ACTIVITY:
In the entries below, how many lines contain the string "EmptyString"? State the number and nothing else.

Items from a dataset

- Opening Delimiter -

Lemma minimal_big_endian_canonical (n : Z) :
  0 <= n -> canonical_bytes (minimal_big_endian n) n.
Proof.
  intros Hn. apply little_endian_canonical.
  pose proof (Z.log2_nonneg n).
  rewrite Z2Nat.id by lia.
  destruct (Z.eq_dec n 0) as [->|Hne]; [simpl; lia|].
  destruct (Z.log2_spec n ltac:(lia)) as [_ Hhi].
  replace (Z.log2 n + 1) with (Z.succ (Z.log2 n)) by lia. lia.
Qed.

(** No byte sequence of the same number is shorter. *)
Lemma minimal_big_endian_shortest (n : Z) (bs : list Z) :
  0 <= n -> Forall is_byte bs -> big_endian_value 256 bs = n ->
  (List.length (minimal_big_endian n) <= List.length bs)%nat.
Proof.
  intros Hn. apply canonical_bytes_length. now apply minimal_big_endian_canonical.
Qed.

(** [num.to_bytes((num.bit_length() + 7) // 8, "big")] never overflows and
    is the minimal sequence. *)
Lemma to_bytes_big_minimal (num : Z) :
  0 < num ->
  to_bytes_big num ((bit_length num + 7) / 8) = Ok (minimal_big_endian num).
Proof.
  intros Hpos. destruct (to_bytes_big_canonical num Hpos) as (bs & -> & Hc).
  f_equal. eapply canonical_bytes_unique; [exact Hc|].
  apply minimal_big_endian_canonical. lia.
Qed.

Lemma base58_number_nonneg (s : string) :
  Forall in_alphabet (chars s) -> 0 <= base58_number s.
Proof.
  unfold base58_number. induction 1 as [|c cs Hc _ IH]; simpl; [lia|].
  pose proof (base58_digit_range c Hc).
  assert (0 < 58 ^ Z.of_nat (List.length (map base58_digit cs)))
    by (apply Z.pow_pos_nonneg; lia).
  nia.
Qed.

Lemma lstrip_leading_ones (cs : list ascii) :
  (List.length (lstrip_chars (chars "1") cs) + leading_ones cs
   = List.length cs)%nat.
Proof.
  change (chars "1") with ["1"%char].
  induction cs as [|c cs IH]; [reflexivity|].
  cbn [lstrip_chars leading_ones mem_char existsb].
  rewrite orb_false_r.
  destruct (Ascii.eqb c "1"); cbn [List.length]; lia.
Qed.

Lemma pad_is_leading_ones (value : string) :
  Z.to_nat (len value - len (lstrip value "1")) = leading_ones (chars value).
Proof.
  unfold len, lstrip.
  rewrite <- !length_chars, chars_of_list.
  pose proof (lstrip_leading_ones (chars value)). lia.
Qed.

(** [base58_decode] computes the decoding of the specification on a
    non-empty string over the alphabet, and raises [ValueError] on any
    other string. *)
Lemma base58_decode_ok (s : string) :
  s <> EmptyString -> Forall in_alphabet (chars s) ->
  base58_decode s = Ok (base58_decoding s).
Proof.
  intros Hne Hall. unfold base58_decode, base58_decoding.
  destruct (Z.eqb_spec (len s) 0) as [E|_].
  { destruct s; [congruence | unfold len in E; simpl in E; lia]. }
  rewrite base58_accumulate_ok by assumption.
  cbn [Py.bind]. rewrite Z.mul_0_l, Z.add_0_l.
  fold (base58_number s).
  pose proof (base58_number_nonneg s Hall) as Hnn.
  rewrite pad_is_leading_ones.
  destruct (Z.eqb_spec (base58_number s) 0) as [E|E].
  - rewrite E. reflexivity.
  - rewrite to_bytes_big_minimal by lia. reflexivity.
Qed.

Lemma base58_decode_bad (s : string) :
  s = EmptyString \/ ~ Forall in_alphabet (chars s) ->
  exists msg, base58_decode s = Raise (Exn ValueError msg).
Proof.
  intros Hbad. unfold base58_decode.
  destruct (Z.eqb_spec (len s) 0) as [E|E]; [eexists; reflexivity|].
  destruct Hbad as [->|Hbad]; [unfold len in E; simpl in E; lia|].
  destruct (base58_accumulate_bad (chars s) 0 Hbad) as [msg ->].
  eexists. reflexivity.
Qed.

Lemma alphabet_dec (cs : list ascii) :
  {Forall in_alphabet cs} + {~ Forall in_alphabet cs}.
Proof.
  apply Forall_dec. intros c. apply in_dec, ascii_dec.
Qed.

(** C4.  [validate_address] succeeds exactly on the non-empty strings
    over the 58-symbol alphabet whose base58 decoding (the minimal
    big-endian bytes of the base-58 number, after one zero byte per
    leading '1') has 32 bytes; on every other string it raises a
    [ValueError] whose message starts with "Invalid address". *)
Theorem validate_address_spec (s : string) :
  (validate_address s = Ok tt <->
     s <> EmptyString /\ Forall in_alphabet (chars s)
     /\ List.length (base58_decoding s) = 32%nat)
  /\ (validate_address s <> Ok tt ->
      exists msg,
        validate_address s = Raise (Exn ValueError ("Invalid address" ++ msg))).
Proof.
  unfold validate_address.
  destruct (string_dec s EmptyString) as [Hs|Hs].
  { destruct (base58_decode_bad s (or_introl Hs)) as [msg ->].
    cbn. split; [split; [discriminate | tauto]|].
    intros _. eexists. reflexivity. }
  destruct (alphabet_dec (chars s)) as [Hall|Hall].
  2:{ destruct (base58_decode_bad s (or_intror Hall)) as [msg ->].
      cbn. split; [split; [discriminate | tauto]|].
      intros _. eexists. reflexivity. }
  rewrite (base58_decode_ok s Hs Hall). cbn [try_except Py.bind].
  destruct (Z.eqb_spec (Z.of_nat (List.length (base58_decoding s))) 32) as [E|E];
    cbn [negb].
  - split; [split; [intros _; repeat split; [assumption | assumption | lia] | reflexivity]|].
    congruence.
  - split; [split; [discriminate | intros (_ & _ & H); lia]|].
    intros _. eexists. reflexivity.
Qed.

Example decode_ones :
  base58_decode "11111111111111111111111111111111" = Ok (repeat 0 32%nat).
Proof. vm_compute. reflexivity. Qed.

Example validate_system_program :
  validate_address "11111111111111111111111111111111" = Ok tt.
Proof. vm_compute. reflexivity. Qed.

Example validate_token_program :
  validate_address "TokenkegQfeZyiNwAJbNbGKPFXCWuBvf9Ss623VQ5DA" = Ok tt.
Proof. vm_compute. reflexivity. Qed.

Example validate_bad_char :
  validate_address "0OIl" =
  Raise (Exn ValueError "Invalid address: invalid base58 character: 0").
Proof. vm_compute. reflexivity. Qed.

Example validate_short :
  validate_address "abc" =
  Raise (Exn ValueError
           "Invalid address length: decoded to 3 bytes, expected 32").
Proof. vm_compute. reflexivity. Qed.

Lemma validate_address_spec_witness :
  validate_address "11111111111111111111111111111111" = Ok tt.
Proof.
  apply (proj1 (validate_address_spec "11111111111111111111111111111111")).
  split; [discriminate|]. split; [|vm_compute; reflexivity].
  repeat constructor.
Defined.

(** ** The RPC client *)

Section ClientProperties.
Context {RT : Runtime}.
Variable net : network.
Variable self : RPCClient.
Variable payload : json.

Lemma attempt_once_eq (endpoint : string) (w : world) :
  attempt_once net self endpoint payload w =
  (attempt_result net self payload (posts w) endpoint,
   {| posts := S (posts w); trace := trace w ++ [Post endpoint payload] |}).
Proof.
  unfold attempt_once, io_bind, post, attempt_result, lift.
  destruct (net (posts w) endpoint payload (timeout self)); reflexivity.
Qed.

Lemma attempt_loop_cons (endpoint : string) (attempt : nat) (rest : list nat)
  (last_error : option exn) (w : world) :
  attempt_loop net self endpoint payload (attempt :: rest) last_error w =
  let w1 := {| posts := S (posts w);
               trace := trace w ++ [Post endpoint payload] |} in
  match attempt_result net self payload (posts w) endpoint with
  | Ok data => (Ok (inl data), w1)
  | Raise exc =>
      attempt_loop net self endpoint payload rest (Some exc)
        (if (attempt <? 3)%nat
         then {| posts := posts w1;
                 trace := trace w1 ++ [Sleep (nth attempt backoffs (S754_zero false))] |}
         else w1)
  end.
Proof.
  cbn [attempt_loop]. unfold try_except_Exception, io_bind at 1.
  rewrite attempt_once_eq.
  destruct (attempt_result net self payload (posts w) endpoint) as [data|exc].
  - reflexivity.
  - unfold io_bind. change (List.length backoffs) with 3%nat.
    destruct (attempt <? 3)%nat; reflexivity.
Qed.


Ltac ladder_facts :=
  unfold extends, prefix_of, count_posts, ladder, backoffs;
  cbn [flat_map app filter is_post List.length posts trace nth
       attempts_fail last_failure Nat.mul Nat.add firstn];
  rewrite <- ?app_assoc; cbn [app];
  rewrite ?Nat.add_succ_r, ?Nat.add_0_r.

(** One endpoint: the inner loop stops at the first attempt that
    succeeds, and sleeps between attempts only. *)
Lemma attempt_loop_spec (endpoint : string) (last_error : option exn)
  (w : world) :
  exists r w',
    attempt_loop net self endpoint payload
      (seq 0 (List.length backoffs + 1)) last_error w = (Ok r, w')
    /\ loop_outcome net self payload (ladder payload endpoint) last_error w w' r.
Proof.
  change (seq 0 (List.length backoffs + 1)) with [0; 1; 2; 3]%nat.
  unfold loop_outcome.
  rewrite attempt_loop_cons. cbv zeta. cbn [Nat.ltb Nat.leb posts trace].
  destruct (attempt_result net self payload (posts w) endpoint)
    as [d0|e0] eqn:E0.
  { do 2 eexists. split; [reflexivity|].
    exists [Post endpoint payload]. split; [split; [ladder_facts; reflexivity | ladder_facts; reflexivity]|].
    exists [], endpoint. ladder_facts.
    repeat split; [exact E0 | eexists; reflexivity]. }
  rewrite attempt_loop_cons. cbv zeta. cbn [Nat.ltb Nat.leb posts trace].
  destruct (attempt_result net self payload (S (posts w)) endpoint)
    as [d1|e1] eqn:E1.
  { do 2 eexists. split; [reflexivity|].
    eexists. split; [split; [ladder_facts; reflexivity | ladder_facts; reflexivity]|].
    exists [Post endpoint payload; Sleep (float_of_dyadic 1 (-1))], endpoint. ladder_facts.
    repeat split; [eexists; exact E0 | exact E1 | eexists; reflexivity]. }
  rewrite attempt_loop_cons. cbv zeta. cbn [Nat.ltb Nat.leb posts trace].
  destruct (attempt_result net self payload (S (S (posts w))) endpoint)
    as [d2|e2] eqn:E2.
  { do 2 eexists. split; [reflexivity|].
    eexists. split; [split; [ladder_facts; reflexivity | ladder_facts; reflexivity]|].
    exists [Post endpoint payload; Sleep (float_of_dyadic 1 (-1));
            Post endpoint payload; Sleep (float_of_dyadic 1 0)], endpoint. ladder_facts.
    repeat split;
      [eexists; exact E0 | eexists; exact E1 | exact E2 | eexists; reflexivity]. }
  rewrite attempt_loop_cons. cbv zeta. cbn [Nat.ltb Nat.leb posts trace].
  destruct (attempt_result net self payload (S (S (S (posts w)))) endpoint)
    as [d3|e3] eqn:E3.
  { do 2 eexists. split; [reflexivity|].
    eexists. split; [split; [ladder_facts; reflexivity | ladder_facts; reflexivity]|].
    exists [Post endpoint payload; Sleep (float_of_dyadic 1 (-1));
            Post endpoint payload; Sleep (float_of_dyadic 1 0);
            Post endpoint payload; Sleep (float_of_dyadic 1 1)], endpoint. ladder_facts.
    repeat split;
      [eexists; exact E0 | eexists; exact E1 | eexists; exact E2 | exact E3
      | exists []; reflexivity]. }
  cbn [attempt_loop]. unfold ret.
  do 2 eexists. split; [reflexivity|].
  eexists. split; [split; [ladder_facts; reflexivity | ladder_facts; reflexivity]|].
  ladder_facts. rewrite E0, E1, E2, E3.
  repeat split; try reflexivity; eexists; reflexivity.
Qed.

- Closing Delimiter -

TASK ANSWER:
4